(* ===== verification/Paths.v ===== *)
(** * std::path and std::env, as far as the build scripts and the test use them

    A Unix path is the bytes of its name. [Path::parent] parses components
    from the back, without the empty ones and the ["."]s that do not come
    first, and cuts what it has passed; [Path::join] is [PathBuf::push]. *)

From S2P Require Import Prelude RustStd.

(** Components that are normalized away. *)
Definition ignorable (c : list byte) : bool := bool_decide (c = [] \/ c = [dot]).

(** The last component of a body read from its end, and what comes before
    its separator; [c] is the part of the component read so far. *)
Fixpoint parse_back (c rbody : list byte) : option (list byte * list byte) :=
  match rbody with
  | [] => if ignorable c then None else Some (c, [])
  | b :: rbody =>
      if decide (b = slash) then if ignorable c then parse_back [] rbody else Some (c, rbody)
      else parse_back (b :: c) rbody
  end.

(** [trim_right]: [whole] is what was left when [c] began. *)
Fixpoint trim_from (whole c rbody : list byte) : list byte :=
  match rbody with
  | [] => if ignorable c then [] else whole
  | b :: rbody =>
      if decide (b = slash) then if ignorable c then trim_from rbody [] rbody else whole
      else trim_from whole (b :: c) rbody
  end.

Definition trim_back (rbody : list byte) : list byte := trim_from rbody [] rbody.

Definition has_root (p : list byte) : bool :=
  match p with b :: _ => bool_decide (b = slash) | [] => false end.

Definition include_cur_dir (p : list byte) : bool :=
  match p with
  | [a] => bool_decide (a = dot)
  | a :: b :: _ => bool_decide (a = dot /\ b = slash)
  | [] => false
  end.

Definition len_before_body (p : list byte) : nat := if has_root p || include_cur_dir p then 1 else 0.

Definition parent (p : list byte) : option (list byte) :=
  let n := len_before_body p in
  match parse_back [] (reverse (drop n p)) with
  | Some (_, rest) => Some (take n p ++ reverse (trim_back rest))
  | None => if include_cur_dir p then Some [] else None
  end.

Definition path_join (p q : list byte) : list byte :=
  if has_root q then q
  else p ++ match last p with Some c => if decide (c = slash) then [] else [slash] | None => [] end ++ q.

Example parents :
  map (fun s => fmap string_of_bytes (parent (bytes_of_string s)))
    ["/a/b"; "/a//b/./"; "/a"; "/"; "a/b"; "a"; ""; "./a"; "."; "../a"; "//a"] =
  [Some "/a"; Some "/a"; Some "/"; None; Some "a"; Some ""; None; Some "."; Some ""; Some ".."; Some "/"].
Proof. vm_compute. reflexivity. Qed.

(** ** Absolute paths *)

#[local] Opaque slash dot.

Definition is_component (c : list byte) : Prop := (slash ∉ c) /\ c <> [] /\ c <> [dot].

Definition absolute (cs : list (list byte)) : list byte := mjoin (cons slash <$> cs).

Lemma absolute_snoc cs c : absolute (cs ++ [c]) = absolute cs ++ slash :: c.
Proof.
  induction cs as [|d cs IH]; [cbn; by rewrite app_nil_r|].
  change (slash :: d ++ absolute (cs ++ [c]) = slash :: (d ++ absolute cs) ++ slash :: c).
  by rewrite IH, app_assoc.
Qed.

Lemma component_kept c : is_component c -> ignorable c = false.
Proof. intros (_ & H1 & H2). apply bool_decide_eq_false. by intros [?|?]. Qed.

Lemma parse_back_component c acc rest :
  slash ∉ c -> ignorable (c ++ acc) = false ->
  parse_back acc (reverse c ++ slash :: rest) = Some (c ++ acc, rest) /\
  parse_back acc (reverse c) = Some (c ++ acc, []).
Proof.
  revert acc. induction c as [|b c IH] using rev_ind; intros acc Hc Hi; cbn in *.
  - by rewrite Hi.
  - rewrite not_elem_of_app, not_elem_of_cons in Hc. destruct Hc as (Hc & Hb & _).
    rewrite reverse_snoc. cbn. rewrite !decide_False by congruence.
    rewrite <- app_assoc in *. by apply IH.
Qed.

Lemma trim_from_component whole c acc rest :
  slash ∉ c -> ignorable (c ++ acc) = false ->
  trim_from whole acc (reverse c ++ slash :: rest) = whole /\ trim_from whole acc (reverse c) = whole.
Proof.
  revert acc. induction c as [|b c IH] using rev_ind; intros acc Hc Hi; cbn in *.
  - by rewrite Hi.
  - rewrite not_elem_of_app, not_elem_of_cons in Hc. destruct Hc as (Hc & Hb & _).
    rewrite reverse_snoc. cbn. rewrite !decide_False by congruence.
    rewrite <- app_assoc in *. by apply IH.
Qed.

Lemma len_rooted p : len_before_body (slash :: p) = 1%nat.
Proof. unfold len_before_body. cbn [has_root]. by rewrite bool_decide_eq_true_2. Qed.

(** The parent of an absolute path drops its last component. *)
Lemma parent_absolute cs c :
  Forall is_component (cs ++ [c]) ->
  parent (absolute (cs ++ [c])) = Some (if decide (cs = []) then [slash] else absolute cs).
Proof.
  intros [Hcs Hc%Forall_inv]%Forall_app. pose proof (component_kept _ Hc) as Hi. destruct Hc as [Hn _].
  rewrite <- (app_nil_r c) in Hi.
  rewrite absolute_snoc. destruct cs as [|d cs]; unfold parent.
  - destruct (parse_back_component c [] [] Hn Hi) as [_ E].
    change (absolute [] ++ slash :: c) with (slash :: c). rewrite len_rooted. cbn [skipn firstn]; rewrite skipn_O, firstn_O. by rewrite E.
  - rewrite decide_False by done.
    change (absolute (d :: cs) ++ slash :: c) with (slash :: (d ++ absolute cs) ++ slash :: c).
    rewrite len_rooted. cbn [skipn firstn]; rewrite skipn_O, firstn_O.
    rewrite reverse_app, reverse_cons, <- app_assoc. cbn [app].
    destruct (parse_back_component c [] (reverse (d ++ absolute cs)) Hn Hi) as [-> _].
    enough (trim_back (reverse (d ++ absolute cs)) = reverse (d ++ absolute cs)) as E
      by (rewrite E; by rewrite reverse_involutive).
    unfold trim_back. destruct cs as [|z cs _] using rev_ind.
    + apply Forall_inv in Hcs. pose proof (component_kept _ Hcs) as Hd. rewrite <- (app_nil_r d) in Hd.
      unfold absolute. cbn. rewrite app_nil_r. by apply (trim_from_component _ d [] [] (proj1 Hcs) Hd).
    + rewrite app_comm_cons in Hcs. apply Forall_app in Hcs as [_ Hz%Forall_inv].
      pose proof (component_kept _ Hz) as Hd. rewrite <- (app_nil_r z) in Hd.
      rewrite absolute_snoc, app_assoc, reverse_app, reverse_cons, <- app_assoc.
      by apply (trim_from_component _ z [] _ (proj1 Hz) Hd).
Qed.

Lemma path_join_absolute cs c :
  cs <> [] -> Forall is_component cs -> is_component c -> path_join (absolute cs) c = absolute (cs ++ [c]).
Proof.
  intros Hne Hcs (Hc & Hc0 & _). rewrite absolute_snoc. unfold path_join.
  assert (has_root c = false) as ->.
  { destruct c as [|b c]; [done|]. apply bool_decide_eq_false. intros ->. apply Hc, list_elem_of_here. }
  destruct cs as [|z cs _] using rev_ind; [done|]. apply Forall_app in Hcs as [_ (Hz & Hz0 & _)%Forall_inv].
  rewrite absolute_snoc. destruct z as [|y z _] using rev_ind; [done|].
  assert (last (absolute cs ++ slash :: z ++ [y]) = Some y) as ->
    by (rewrite app_comm_cons, app_assoc; apply last_snoc).
  rewrite decide_False; [done|]. intros ->. apply Hz, elem_of_app. right. apply list_elem_of_here.
Qed.
(* ===== verification/Child.v ===== *)
(** * The traced child (whyslow-cli/src/child.rs)

    Spawning the child under [PTRACE_TRACEME], waiting for its post-exec
    trap, letting it run, and polling for its exit. *)

From S2P Require Import Prelude RustStd Trace Os.

Section Child.
Context {W : Type} `{Os W}.

(** [argv[0]] panics on an empty vector; [pre_exec], the spawn itself and
    its error come from [std::process]. *)
Definition spawn_stopped (argv : list string) : M W Z :=
  match argv with
  | [] => panic "index out of bounds: the len is 0 but the index is 0"
  | _ =>
      let! r := logged (os_spawn_traced argv) (LSpawn argv) in
      lift (context ("spawning `" +:+ join " " argv +:+ "`") (map_err anyhow r))
  end.

Fixpoint wait_until_stopped (fuel : nat) (pid : Z) : M W unit :=
  match fuel with
  | O => out_of_fuel
  | S fuel =>
      let! r := logged (os_waitpid (as_i32 pid) false) (fun _ => LWaitpid (as_i32 pid) false) in
      match r with
      | Err msg => fail (anyhow ("waitpid(" +:+ fmt_display pid +:+ ") failed: " +:+ msg))
      | Ok (_, status) =>
          if os_wifstopped (W := W) status then ret tt
          else if os_wifexited (W := W) status || os_wifsignaled (W := W) status then
            fail (anyhow ("child " +:+ fmt_display pid +:+ " exited before tracing could start"))
          else wait_until_stopped fuel pid
      end
  end.

Definition resume (pid : Z) : M W unit :=
  let! r := logged (os_ptrace_detach (as_i32 pid)) (LDetach pid) in
  match r with
  | Ok _ => ret tt
  | Err msg => fail (anyhow ("PTRACE_DETACH(" +:+ fmt_display pid +:+ ") failed: " +:+ msg))
  end.

(** [ret == pid]: a failed [waitpid] returns -1. *)
Definition has_exited (pid : Z) : M W bool :=
  let! r := logged (os_waitpid (as_i32 pid) true) (fun _ => LWaitpid (as_i32 pid) true) in
  ret (match r with Ok (p, _) => p =? as_i32 pid | Err _ => -1 =? as_i32 pid end).

(** ** Lemmas *)

Definition is_waitpid (e : entry) : Prop := match e with LWaitpid _ _ => True | _ => False end.

Lemma wait_until_stopped_appends fuel pid : appends is_waitpid (wait_until_stopped fuel pid).
Proof.
  induction fuel as [|fuel IH]; cbn; [auto with os|].
  appends_tac.
Qed.

Lemma has_exited_appends pid : appends is_waitpid (has_exited pid).
Proof. unfold has_exited. appends_tac. Qed.
End Child.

• • • • • • •

→ **YOUR TASK**:
A single number is the whole answer: the tally of lines in the entries that hold "Import".

→ **YOUR RESPONSE**:
2